Exercise instructions
Restate word for word the lines of the records below, starting at the line that contains "(** C2, as stated, fails" and ending at the line that contains "(210, 420) on", with both of those lines included and nothing else.

Source data
(* ================================================================= *)
(** ** Proof tactics *)

(** Case analysis on the two byte comparisons [str_ltb] makes. *)
Ltac byte_cases x y :=
  destruct (N.ltb_spec (byte_val x) (byte_val y));
  destruct (N.eqb_spec (byte_val x) (byte_val y));
  try lia; cbn [orb andb negb] in *.

(* ================================================================= *)
(** * Properties *)

Unset Implicit Arguments.

(* ----------------------------------------------------------------- *)
(** ** Page-size fitting *)

#[local] Open Scope R_scope.

(** The two components of the fitted size, over the reals. *)
Lemma optimalPageSizeR_eq (templateW templateH givenW givenH : R) :
  optimalPageSizeR templateW templateH givenW givenH
  = (templateW, templateW / givenW * givenH).
Proof. reflexivity. Qed.



(** C2, as stated, fails on both images: the fitted heights are not 623.7
    and 148.5. *)
Lemma page_fit_examples_differ :
  optimalPageSizeR 210 297 100 200 <> (210, 623.7)
  /\ optimalPageSizeR 210 297 200 100 <> (210, 148.5).
Proof.
  rewrite !optimalPageSizeR_eq.
  split; intro H; injection H as H; lra.
Qed.

(** C2, amended: for the template (210, 297) the fitter returns exactly
    (210, 420) on the image (100, 200) and exactly (210, 105) on the image
    (200, 100), in binary64 arithmetic as over the reals. *)
Theorem page_fit_examples :
  optimalPageSize 210 297 100 200 = (210%float, 420%float)
  /\ optimalPageSize 210 297 200 100 = (210%float, 105%float)
  /\ optimalPageSizeR 210 297 100 200 = (210, 420)
  /\ optimalPageSizeR 210 297 200 100 = (210, 105).
Proof.
  repeat split; try reflexivity;
    rewrite optimalPageSizeR_eq; f_equal; field.
Qed.



#[local] Close Scope R_scope.

(* ----------------------------------------------------------------- *)
(** ** The order of Go strings *)

Lemma byte_val_inj (x y : ascii) : byte_val x = byte_val y -> x = y.
Proof.
  unfold byte_val. intro H.
  rewrite <- (ascii_N_embedding x), <- (ascii_N_embedding y), H.
  reflexivity.
Qed.

Lemma byte_val_lt_256 (c : ascii) : (byte_val c < 256)%N.
Proof. apply N_ascii_bounded. Qed.

Lemma str_eqb_eq (a b : gostring) : str_eqb a b = true <-> a = b.
Proof.
  revert b. induction a as [|x a IH]; intros [|y b]; cbn; try easy.
  rewrite andb_true_iff, N.eqb_eq, IH. split.
  - intros [H ->]. now rewrite (byte_val_inj _ _ H).
  - intros [= -> ->]. easy.
Qed.

Lemma str_eqb_refl (a : gostring) : str_eqb a a = true.
Proof. now apply str_eqb_eq. Qed.

Lemma str_ltb_irrefl (a : gostring) : str_ltb a a = false.
Proof.
  induction a as [|x a IH]; cbn; [reflexivity|].
  rewrite N.ltb_irrefl, N.eqb_refl. exact IH.
Qed.

Lemma str_ltb_trans (a b c : gostring) :
  str_ltb a b = true -> str_ltb b c = true -> str_ltb a c = true.
Proof.
  revert b c. induction a as [|x a IH]; intros [|y b] [|z c]; cbn; try easy.
  intros Hab Hbc.
  byte_cases x y; byte_cases y z; byte_cases x z; try easy.
  eauto.
Qed.

Lemma str_ltb_asym (a b : gostring) :
  str_ltb a b = true -> str_ltb b a = false.
Proof.
  intro H. destruct (str_ltb b a) eqn:E; [|reflexivity].
  rewrite <- (str_ltb_irrefl a). symmetry. now apply str_ltb_trans with b.
Qed.

(** Two strings neither of which is less than the other are the same. *)
Lemma str_ltb_total (a b : gostring) :
  str_ltb a b = false -> str_ltb b a = false -> a = b.
Proof.
  revert b. induction a as [|x a IH]; intros [|y b]; cbn; try easy.
  intros Hab Hba.
  byte_cases x y; byte_cases y x; try easy.
  f_equal; [now apply byte_val_inj | now apply IH].
Qed.

(** "Not greater" is transitive. *)
Lemma str_leb_trans (a b c : gostring) :
  str_ltb b a = false -> str_ltb c b = false -> str_ltb c a = false.
Proof.
  revert b c. induction a as [|x a IH]; intros [|y b] [|z c]; cbn; try easy.
  intros Hab Hbc.
  byte_cases y x; byte_cases z y; byte_cases z x; try easy.
  eauto.
Qed.

(* ----------------------------------------------------------------- *)
(** ** Sorting *)

Section Sorting.

Variable A : Type.
Variable less : A -> A -> bool.

Hypothesis less_asym : forall a b, less a b = true -> less b a = false.

Lemma insertLess_perm (x : A) (l : list A) :
  Permutation (x :: l) (insertLess less x l).
Proof.
  induction l as [|y l IH]; cbn; [reflexivity|].
  destruct (less x y); [reflexivity|].
  rewrite perm_swap. now apply perm_skip.
Qed.

Lemma sortSlice_acc_perm (l acc : list A) :
  Permutation (l ++ acc)
    (fold_left (fun sorted x => insertLess less x sorted) l acc).
Proof.
  revert acc. induction l as [|x l IH]; intro acc; cbn; [reflexivity|].
  rewrite <- IH. rewrite <- insertLess_perm.
  apply Permutation_middle.
Qed.

(** The sorted slice holds the same elements. *)
Lemma sortSlice_perm (l : list A) : Permutation l (sortSlice less l).
Proof.
  unfold sortSlice. rewrite <- sortSlice_acc_perm. now rewrite app_nil_r.
Qed.

Lemma insertLess_HdRel (x y : A) (l : list A) :
  (notAfter less) y x -> HdRel (notAfter less) y l -> HdRel (notAfter less) y (insertLess less x l).
Proof.
  intros Hyx Hl. destruct l as [|z l]; cbn.
  - now constructor.
  - inversion_clear Hl. destruct (less x z); now constructor.
Qed.

Lemma insertLess_sorted (x : A) (l : list A) :
  Sorted (notAfter less) l -> Sorted (notAfter less) (insertLess less x l).
Proof.
  induction 1 as [|y l Hs IH Hd]; cbn.
  - repeat constructor.
  - destruct (less x y) eqn:E.
    + constructor; [now constructor|]. constructor. now apply less_asym.
    + constructor; [exact IH|]. now apply insertLess_HdRel.
Qed.

Lemma sortSlice_acc_sorted (l acc : list A) :
  Sorted (notAfter less) acc ->
  Sorted (notAfter less) (fold_left (fun sorted x => insertLess less x sorted) l acc).
Proof.
  revert acc. induction l as [|x l IH]; intros acc H; cbn; [exact H|].
  apply IH. now apply insertLess_sorted.
Qed.

(** The sorted slice is in order. *)
Lemma sortSlice_sorted (l : list A) : Sorted (notAfter less) (sortSlice less l).
Proof. apply sortSlice_acc_sorted. constructor. Qed.

(** Where distinct elements never tie, there is one sorted arrangement. *)
Lemma sorted_perm_unique (l1 l2 : list A) :
  (forall a b, In a l1 -> In b l1 -> (notAfter less) a b -> (notAfter less) b a -> a = b) ->
  Permutation l1 l2 ->
  StronglySorted (notAfter less) l1 -> StronglySorted (notAfter less) l2 -> l1 = l2.
Proof.
  revert l2. induction l1 as [|a l1 IH]; intros l2 Hanti Hp H1 H2.
  - now apply Permutation_nil in Hp.
  - destruct l2 as [|b l2].
    + symmetry in Hp. now apply Permutation_nil in Hp.
    + assert (a = b) as <-.
      { assert (Ha : In a (b :: l2))
          by (apply (Permutation_in _ Hp); now left).
        assert (Hb : In b (a :: l1))
          by (apply (Permutation_in _ (Permutation_sym Hp)); now left).
        destruct Ha as [->|Ha]; [reflexivity|].
        destruct Hb as [->|Hb]; [reflexivity|].
        inversion_clear H1 as [|? ? _ F1]. inversion_clear H2 as [|? ? _ F2].
        rewrite Forall_forall in F1, F2.
        apply Hanti; [now left | now right | now apply F1 | now apply F2]. }
      f_equal. apply IH.
      * intros x y Hx Hy. apply Hanti; now right.
      * now apply Permutation_cons_inv in Hp.
      * now inversion H1.
      * now inversion H2.
Qed.

End Sorting.

Lemma lessByName_asym (a b : gostring) :
  lessByName a b = true -> lessByName b a = false.
Proof. apply str_ltb_asym. Qed.

Lemma notAfter_lessByName_trans (a b c : gostring) :
  notAfter lessByName a b -> notAfter lessByName b c -> notAfter lessByName a c.
Proof. unfold notAfter, lessByName. apply str_leb_trans. Qed.

Lemma keyOrdered_strongly (l : list gostring) :
  keyOrdered l -> StronglySorted (notAfter lessByName) l.
Proof.
  apply Sorted_StronglySorted. intros a b c. apply notAfter_lessByName_trans.
Qed.

(** What [sort.Slice] leaves in [lsdir]: the same names, in key order. *)
Lemma sortSlice_lessByName (l : list gostring) :
  Permutation l (sortSlice lessByName l) /\ keyOrdered (sortSlice lessByName l).
Proof.
  split; [apply sortSlice_perm|].
  apply sortSlice_sorted. exact lessByName_asym.
Qed.

(** Files whose keys differ pairwise have one natural-sort order. *)
Lemma keyOrdered_unique (l l1 l2 : list gostring) :
  NoDup (map sortName l) ->
  Permutation l l1 -> keyOrdered l1 ->
  Permutation l l2 -> keyOrdered l2 -> l1 = l2.
Proof.
  intros Hnd Hp1 Hs1 Hp2 Hs2.
  apply (sorted_perm_unique gostring lessByName).
  - intros a b Ha Hb Hab Hba.
    assert (Hk : sortName a = sortName b)
      by (apply str_ltb_total; [exact Hba | exact Hab]).
    apply (Permutation_in _ (Permutation_sym Hp1)) in Ha, Hb.
    clear - Hnd Ha Hb Hk. induction l as [|x l IH]; [easy|].
    cbn in Hnd. inversion_clear Hnd as [|? ? Hx Hl].
    destruct Ha as [->|Ha], Hb as [->|Hb]; try reflexivity.
    + exfalso. apply Hx. rewrite Hk. now apply in_map.
    + exfalso. apply Hx. rewrite <- Hk. now apply in_map.
    + now apply IH.
  - now rewrite <- Hp1.
  - now apply keyOrdered_strongly.
  - now apply keyOrdered_strongly.
Qed.

(** C6: sorting amt100.png, amt2.png, amt.png, amt0.png, amt10.png,
    amt099.png by byte-wise comparison of their keys yields amt.png,
    amt0.png, amt2.png, amt10.png, amt099.png, amt100.png: the program's
    sort returns this list, and it is the only arrangement of the six names
    in key order. *)
Theorem natural_sort_example :
  sortSlice lessByName amtNames = amtSorted
  /\ forall l : list gostring,
       Permutation amtNames l -> keyOrdered l -> l = amtSorted.
Proof.
  assert (E : sortSlice lessByName amtNames = amtSorted) by (vm_compute; reflexivity).
  split; [exact E|].
  intros l Hp Hs.
  destruct (sortSlice_lessByName amtNames) as [Hp' Hs']. rewrite E in Hp', Hs'.
  apply (keyOrdered_unique amtNames); try assumption.
  vm_compute.
  repeat (constructor;
          [ intro H; repeat (destruct H as [H|H]; [discriminate H|]); exact H | ]).
  constructor.
Qed.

Exercise output
(** C2, as stated, fails on both images: the fitted heights are not 623.7
    and 148.5. *)
Lemma page_fit_examples_differ :
  optimalPageSizeR 210 297 100 200 <> (210, 623.7)
  /\ optimalPageSizeR 210 297 200 100 <> (210, 148.5).
Proof.
  rewrite !optimalPageSizeR_eq.
  split; intro H; injection H as H; lra.
Qed.

(** C2, amended: for the template (210, 297) the fitter returns exactly
    (210, 420) on the image (100, 200) and exactly (210, 105) on the image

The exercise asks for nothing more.